In the following embodiments, the constituent elements (including step elements and the like) are not necessarily essential unless explicitly stated otherwise or clearly understood to be essential in principle, and may include elements not explicitly stated in the description.

The embodiment described in this specification is only an example of a complete description, and does not limit the scope of the present invention, and all other embodiments that can be obtained by those skilled in the art without inventive efforts based on the embodiment of the present invention belong to the scope of the present invention.

[ embodiment ]

With the development of years, the highest calibration precision can be realized by using a calibration mode of 'sunlight + diffuse reflection plate' at present. This is because the sun is considered as a stable light source throughout the year, but the remote sensor may be damaged by direct observation of the sun by the remote sensor, and the diffuse reflection plate can accurately calculate the radiance observed by the remote sensor by using the "sun + diffuse reflection plate" because the measurement accuracy of the Bidirectional Reflection Distribution Function (BRDF) of the diffuse reflection plate can reach a high level.

Fig. 1 is a schematic diagram showing the principle of a satellite-based calibration method based on a diffusely reflecting plate.

As shown in fig. 1, in the calibration method, a relatively stable sun S throughout the year is used as a light source, sunlight reflected by a diffuse reflection plate 101 is used as a standard radiance source, a remote sensor (a detector 102) observes the diffuse reflection plate 101 with known radiance, a relationship between a physical quantity and a count value is established, and a radiometric calibration coefficient is determined.

In addition, the diffuse reflection plate 101 is affected by ultraviolet radiation, space particles and the like in a space environment, and the reflection characteristics of the diffuse reflection plate are degraded, so that the diffuse reflection plate BRDF measured in a laboratory cannot be suitable for calculating the radiance of the diffuse reflection plate after the diffuse reflection plate BRDF runs for a period of time. Therefore, as shown in fig. 1, a solar diffuse reflector reflectivity calibrator (hereinafter abbreviated as "radiometer") 102 is also provided to monitor the stability of the diffuse reflector 101.

Fig. 2 is a conceptual diagram illustrating a scaler of the present invention to which the on-satellite scaling scheme shown in fig. 1 is applied.

In fig. 2, a scaler (i.e., an on-satellite scaling mechanism) 200 is constituted by a scaling box 201, a diffuse reflection plate 202, a specific radiometer 203, and a partial aperture stop 204, and a dashed square in the drawing indicates a remote sensor optical system 205, and the scaler 200 is configured to be able to externally attach the scaling box 201 to a remote sensor.
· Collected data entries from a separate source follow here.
(** * cuvis::aux::spectral — spectra and histograms of hyperspectral cubes

    A shallow embedding of [auxiliary/include/cuvis_spectral.hpp]:
    [get_mat_datatype], [get_spectrum_polygon] and [get_histogram].

    Conventions of the embedding.
    - [double] is IEEE binary64, i.e. Rocq's primitive [float]; every [+], [*],
      [/] and [sqrt] of the source on doubles is the primitive operation.
    - A C++ expression that throws or whose behaviour the language leaves
      undefined yields an explicit [outcome]: [InvalidArgument] for
      [std::invalid_argument], [Undefined] for signed overflow in the
      element product, integer division by zero and a read through a null
      table pointer.
    - [image_t] is declared in cuvis.hpp; its extents are integers ([Z]) and
      its two pointers are read as functions of the element offset.  Pixel
      coordinates and offsets are integers as well: the conversion
      [double -> int] keeps the integer part, [std::round] gives the nearest
      integer, and the arithmetic on them is exact.
    - The [assert]s at the head of the two functions state preconditions and
      compute nothing; they appear as hypotheses of the theorems
      ([spectrum_preconditions], [histogram_preconditions]).
    - OpenCV ([cv::fillPoly], [cv::calcHist], [cv::minMaxLoc]) is outside the
      repository.  The rasterisation rule of [cv::fillPoly] and the bucket
      rule of [cv::calcHist] are parameters of the model; the counts that
      [cv::calcHist] delivers are kept as integers (it stores them as 32-bit
      floats, exact up to 2^24 per bucket). *)

From Stdlib Require Import ZArith List Bool Lia Floats String.
From Stdlib Require Import Reals Lra.
From stdpp Require Import base list.

Local Open Scope Z_scope.

(** ** Outcomes of a C++ evaluation *)

Inductive outcome (A : Type) : Type :=
| Ok (a : A)
| InvalidArgument (what : string)
| Undefined.

Arguments Ok {A} a.
Arguments InvalidArgument {A} what.
Arguments Undefined {A}.

#[export] Instance outcome_bind : MBind outcome := fun A B k c =>
  match c with
  | Ok a => k a
  | InvalidArgument what => InvalidArgument what
  | Undefined => Undefined
  end.

#[export] Instance outcome_ret : MRet outcome := fun A a => Ok a.

(** [for (auto x : xs) body] over a state threaded through the iterations. *)
Fixpoint for_each {A S : Type} (xs : list A) (body : A -> S -> outcome S) (s : S)
  : outcome S :=
  match xs with
  | [] => Ok s
  | x :: xs' => s' ← body x s; for_each xs' body s'
  end.

(** [for (int i = 0; i < n; i++)] ranges over [range n]. *)
Definition range (n : Z) : list Z := seqZ 0 n.

(** ** Doubles *)

Module Double.

(** Conversion of an integer to [double] (round to nearest, ties to even). *)
Definition of_Z (z : Z) : float :=
  SF2Prim (binary_normalize prec emax z 0 false).

(** The magnitude [m * 2^e] of a finite double, cut to its integer part. *)
Definition magnitude_trunc (m : positive) (e : Z) : Z :=
  if 0 <=? e then Z.shiftl (Zpos m) e else Z.shiftr (Zpos m) (- e).

(** The magnitude [m * 2^e] rounded to the nearest integer, halves upwards. *)
Definition magnitude_round (m : positive) (e : Z) : Z :=
  if 0 <=? e then Z.shiftl (Zpos m) e
  else Z.shiftr (Zpos m + Z.shiftl 1 (- e - 1)) (- e).

(** Conversion [double -> int]: the fractional part is discarded.  The
    conversion is defined by C++ for values whose integer part fits the
    destination; the model returns the integer part of every finite value
    and 0 for NaN and the infinities. *)
Definition to_int (f : float) : Z :=
  match Prim2SF f with
  | S754_finite s m e =>
      if s then - magnitude_trunc m e else magnitude_trunc m e
  | _ => 0
  end.

(** [std::round] followed by the conversion to an integer: nearest integer,
    halfway cases away from zero. *)
Definition round (f : float) : Z :=
  match Prim2SF f with
  | S754_finite s m e =>
      if s then - magnitude_round m e else magnitude_round m e
  | _ => 0
  end.

(** Conversion [double -> float] (binary32), the value again held in a
    double. *)
Definition to_float (f : float) : float :=
  match Prim2SF f with
  | S754_finite s m e =>
      SF2Prim (binary_normalize 24 128 (if s then Zneg m else Zpos m) e s)
  | _ => f
  end.

End Double.

(** ** Arithmetic the statistics are written in

    The mean and the deviation of [get_spectrum_polygon] use [+ - * / sqrt]
    and the conversion of the counter.  They are written once over this
    interface; the program runs them on doubles, and the same text read over
    the real numbers is the exact-arithmetic formula. *)

Class Arith (F : Type) := {
  f_add : F -> F -> F;
  f_sub : F -> F -> F;
  f_mul : F -> F -> F;
  f_div : F -> F -> F;
  f_sqrt : F -> F;
  f_of_Z : Z -> F
}.

#[export] Instance double_arith : Arith float := {
  f_add := PrimFloat.add;
  f_sub := PrimFloat.sub;
  f_mul := PrimFloat.mul;
  f_div := PrimFloat.div;
  f_sqrt := PrimFloat.sqrt;
  f_of_Z := Double.of_Z
}.

#[export] Instance real_arith : Arith R := {
  f_add := Rplus;
  f_sub := Rminus;
  f_mul := Rmult;
  f_div := Rdiv;
  f_sqrt := R_sqrt.sqrt;
  f_of_Z := IZR
}.

(** [double mean = sum_v[z] / n;] *)
Definition mean_of {F : Type} `{Arith F} (sum : F) (n : Z) : F :=
  f_div sum (f_of_Z n).

(** [sqrt((sq_sum_v[z] - 2 * sum_v[z] * mean) / n + mean * mean)] *)
Definition std_of {F : Type} `{Arith F} (sum sq_sum : F) (n : Z) : F :=
  let mean := mean_of sum n in
  f_sqrt (f_add (f_div (f_sub sq_sum (f_mul (f_mul (f_of_Z 2) sum) mean)) (f_of_Z n))
                (f_mul mean mean)).

(** ** Element types

    [data_t] enters the code through [std::is_floating_point], [std::is_signed]
    and [sizeof] (in [get_mat_datatype]), through [std::numeric_limits] (in
    [get_histogram]) and through its arithmetic (in [get_spectrum_polygon]). *)

Record type_traits := {
  is_floating_point : bool;
  is_signed : bool;
  sizeof : Z
}.

Class data_type (data_t : Type) := {
  traits : type_traits;
  (** [double(std::numeric_limits<data_t>::max())] *)
  numeric_max : float;
  (** the implicit conversion of an element to [double] *)
  to_double : data_t -> float;
  (** [loc_val * loc_val] converted to [double]: the product is taken in
      the type the usual arithmetic conversions give to [data_t] *)
  square : data_t -> outcome float
}.

Definition INT_MAX : Z := 2147483647.

(** [std::uint8_t]: promoted to [int]; 255 * 255 fits. *)
Record uint8_t := u8 { u8_value : Z }.

(** The product of two [int] operands: defined when it fits [int]. *)
Definition int_mul (a b : Z) : outcome Z :=
  if (- INT_MAX - 1 <=? a * b) && (a * b <=? INT_MAX) then Ok (a * b) else Undefined.

#[export] Instance uint8_data : data_type uint8_t := {
  traits := {| is_floating_point := false; is_signed := false; sizeof := 1 |};
  numeric_max := Double.of_Z 255;
  to_double := fun v => Double.of_Z (u8_value v);
  square := fun v => p ← int_mul (u8_value v) (u8_value v); Ok (Double.of_Z p)
}.

(** [std::uint16_t]: promoted to [int] as well, so the product of two
    elements is a signed 32-bit product; it overflows from 46341 * 46341 on. *)
Record uint16_t := u16 { u16_value : Z }.

#[export] Instance uint16_data : data_type uint16_t := {
  traits := {| is_floating_point := false; is_signed := false; sizeof := 2 |};
  numeric_max := Double.of_Z 65535;
  to_double := fun v => Double.of_Z (u16_value v);
  square := fun v => p ← int_mul (u16_value v) (u16_value v); Ok (Double.of_Z p)
}.

(** [float]: a binary32 value, held in a double; the product is rounded to
    binary32 before it is widened. *)
Record float_t := f32 { f32_value : float }.

#[export] Instance float_data : data_type float_t := {
  traits := {| is_floating_point := true; is_signed := true; sizeof := 4 |};
  numeric_max := 0x1.fffffep+127%float;
  to_double := f32_value;
  square := fun v => Ok (Double.to_float (f32_value v * f32_value v)%float)
}.

(** ** get_mat_datatype *)

(** Depth codes and [CV_MAKETYPE] of opencv2/core/hal/interface.h. *)
Definition CV_8U : Z := 0.
Definition CV_8S : Z := 1.
Definition CV_16U : Z := 2.
Definition CV_16S : Z := 3.
Definition CV_32S : Z := 4.
Definition CV_32F : Z := 5.
Definition CV_64F : Z := 6.
Definition CV_16F : Z := 7.
Definition CV_CN_SHIFT : Z := 3.
Definition CV_DEPTH_MAX : Z := Z.shiftl 1 CV_CN_SHIFT.
Definition CV_MAKETYPE (depth cn : Z) : Z :=
  Z.land depth (CV_DEPTH_MAX - 1) + Z.shiftl (cn - 1) CV_CN_SHIFT.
The specific structure of the remote sensor optical system 205 is not directly related to the present invention and will not be mentioned here.

The cross section of the calibration box 201 is substantially in a rectangular shape (similar to a triangular shape) with one corner cut off, the faces constituting the calibration box 201 mainly include two faces perpendicular to each other in the cross-sectional view of fig. 2, namely a light incident face 2011 and a light emitting face 2012, and an inclined face 2013, and the inner surfaces of the faces are coated with a matting coating. The light incident surface 2011 and the light emitting surface 2012 are respectively provided with an incident opening and an exit opening. A partial aperture stop 204 is provided at the exit opening to allow the optical path to enter the remote sensor entrance pupil at a specified aperture. The diffuse reflection plate 202 is made of a polytetrafluoroethylene material, a quartz material, or the like, is disposed on the inclined surface 2013 by a mounting fixture inside the calibration box 201, and is mounted at a predetermined angle with respect to the incident light. Then, parallel incident light from the sun enters the scaler 200 through the entrance opening, and after diffuse reflection occurs on the diffuse reflection plate 202, a part of the reflected light enters the remote sensor optical system 205 through a part of the aperture stop 204.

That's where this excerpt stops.